In the 1990s, Márquez says, there was so much work in the South for Hispanics that Southern businessmen often said that they “loved” Hispanics, who deserved support because they worked hard and did not get sick. This apparent praise signaled a new turn in the racialization of people who found recognition along with the precariousness and exploitation of their jobs. Hispanic customs and communities attracted tourists, contributing to the hardening of new internal borders that promoted white supremacist fantasies of “Mexicanidad.” Social inclusion initiatives, such as the Georgia Project Teachers, created during these years, aimed to develop the education of Latinos in the United States based on the idea of ??cultural integration, but the failures of these projects demonstrated the limits of superficial multiculturalism.

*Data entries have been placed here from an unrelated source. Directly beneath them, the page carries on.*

(** The loop of [ProcessPacketData]; [message] is declared before the loop
    and written by every iteration. *)
Fixpoint ProcessPacketData_loop (connection_index : Z) (n : nat) (packet_sequence : Z)
    (message : ChannelMessage) (packet_data : ReadStream) (st : state)
  : outcome (state * ReadStream) :=
  match n with
  | O => Done (st, packet_data)
  | S n' =>
      match DeserialiseInteger wrap16 wrap16 0 max_message_type_number packet_data with
      | (None, packet_data) =>
          let* st :=
            SetErrorLevel max_connection_count connection_index
              CHANNEL_ERROR_FAILED_TO_SERIALISE st in
          Done (st, packet_data)
      | (Some protocol, packet_data) =>
          let message :=
            mkMessage protocol packet_sequence (is_block message) (block_offset message)
              (block_size message) (message_data message) in
          let '(ok, message, packet_data) :=
            ReliableOrdered.DeserialiseMessage handler message packet_data in
          if negb ok then
            let* st :=
              SetErrorLevel max_connection_count connection_index
                CHANNEL_ERROR_FAILED_TO_SERIALISE st in
            Done (st, packet_data)
          else
            let q := aget (m_message_receive_queue st) connection_index in
            let st :=
              if negb (was_full receive_queue_size q) then
                mkState (m_error_level st) (m_message_send_queue st)
                  (aset (m_message_receive_queue st) connection_index (push q message))
                  (m_counters_array st) (released st)
              else Release (message_data message) st in
            ProcessPacketData_loop connection_index n' packet_sequence message packet_data st
      end
  end.

(** [ProcessPacketData]: the state and the stream after the call. *)
Definition ProcessPacketData (connection_index : Z) (packet_data : ReadStream)
    (number_of_messages packet_sequence : Z) (st : state) : outcome (state * ReadStream) :=
  crash_unless connection_ok max_connection_count connection_index in
  let* error_level := GetErrorLevel max_connection_count connection_index st in
  if negb (ErrorLevel_eqb error_level ERROR_NONE) then Done (st, packet_data)
  else
    ProcessPacketData_loop connection_index (Z.to_nat number_of_messages) packet_sequence
      ChannelMessage_default packet_data st.

(** What a call may do to the queues: append messages of the packet to the
    receive queue of the connection, within its capacity, and nothing
    else. *)
Definition received_into (c packet_sequence : Z) (st st' : state) : Prop :=
  length (m_message_receive_queue st') = length (m_message_receive_queue st) /\
  m_message_send_queue st' = m_message_send_queue st /\
  m_counters_array st' = m_counters_array st /\
  (forall c', c' <> c ->
     aget (m_message_receive_queue st') c' = aget (m_message_receive_queue st) c') /\
  exists new,
    aget (m_message_receive_queue st') c = aget (m_message_receive_queue st) c ++ new /\
    Forall (fun m => message_id m = packet_sequence) new /\
    (Z.of_nat (length (aget (m_message_receive_queue st) c)) <= receive_queue_size ->
     Z.of_nat (length (aget (m_message_receive_queue st') c)) <= receive_queue_size).

Lemma received_into_refl c packet_sequence st : received_into c packet_sequence st st.
Proof.
  unfold received_into. split; [reflexivity|]. split; [reflexivity|].
  split; [reflexivity|]. split; [reflexivity|].
  exists []. split; [now rewrite app_nil_r|]. split; [constructor|]. intros H. exact H.
Qed.

Lemma received_into_trans c packet_sequence st1 st2 st3 :
  received_into c packet_sequence st1 st2 -> received_into c packet_sequence st2 st3 ->
  received_into c packet_sequence st1 st3.
Proof.
  intros (Hlen1 & Hsend1 & Hcount1 & Hother1 & new1 & Hnew1 & Hid1 & Hcap1)
         (Hlen2 & Hsend2 & Hcount2 & Hother2 & new2 & Hnew2 & Hid2 & Hcap2).
  unfold received_into.
  split; [congruence|]. split; [congruence|]. split; [congruence|].
  split; [intros c' Hc'; rewrite Hother2, Hother1 by exact Hc'; reflexivity|].
  exists (new1 ++ new2).
  split; [rewrite Hnew2, Hnew1; symmetry; apply app_assoc|].
  split; [apply Forall_app; split; assumption|].
  intros H. apply Hcap2, Hcap1, H.
Qed.

Lemma SetErrorLevel_received_into c packet_sequence level st st' :
  SetErrorLevel max_connection_count c level st = Done st' ->
  received_into c packet_sequence st st'.
Proof.
  unfold SetErrorLevel, bind, ASSERT_CRASH.
  destruct (connection_ok max_connection_count c); [|discriminate].
  intros [= <-]. unfold received_into.
  cbn [m_message_receive_queue m_message_send_queue m_counters_array].
  split; [reflexivity|]. split; [reflexivity|]. split; [reflexivity|].
  split; [reflexivity|].
  exists []. split; [now rewrite app_nil_r|]. split; [constructor|]. intros H. exact H.
Qed.

(** The handler fills in the message it is given and leaves its id. *)
Definition keeps_message_id : Prop :=
  forall m s,
    message_id (snd (fst (ReliableOrdered.DeserialiseMessage handler m s))) = message_id m.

September 11, 2001, proved to be a turning point for Latinos in the South, as in other parts of the United States. In the aftermath, severe anti-immigration laws were passed, such as ICE’s 187(g) Program, which encouraged more aggressive local policing of immigrant communities for potential violations of national immigration laws. The 2008 economic recession brought an increase in hate crimes, as nativist rhetoric favoring “real Americans” targeted Latinos as intruders and invaders. The racial status of Latinos has become increasingly ambiguous and precarious, politically and economically. In 2024, on the eve of the elections, President Biden signed an executive order legalizing thousands of Latino immigrants who had already been living in the United States for years so that they could work temporarily and have protection against deportation, but without the protections provided by a green card or a path to citizenship.
About the Reviewer
Priscila Dorella is an Associate Professor of History of America and History of Latin-america at the Universidade de Viçosa in Brazil. Dorella is the author of Octavio Paz: Estratégias de Reconhecimento, Polémicas Politicas e Debates Midiáticos no México (São Paulo: Alameda, 2013). She wrote the note Susan Sontag uma intelectual pública to the projet Trans Atlantic Culture (2021) and served as a Visiting Scholar at the Department of History at Berkeley (2018) and at Universidade Federal Fluminense and La Rochelle Université (2024). Currently, she coordinates the construction of the first Oral History laboratory at the university where she works.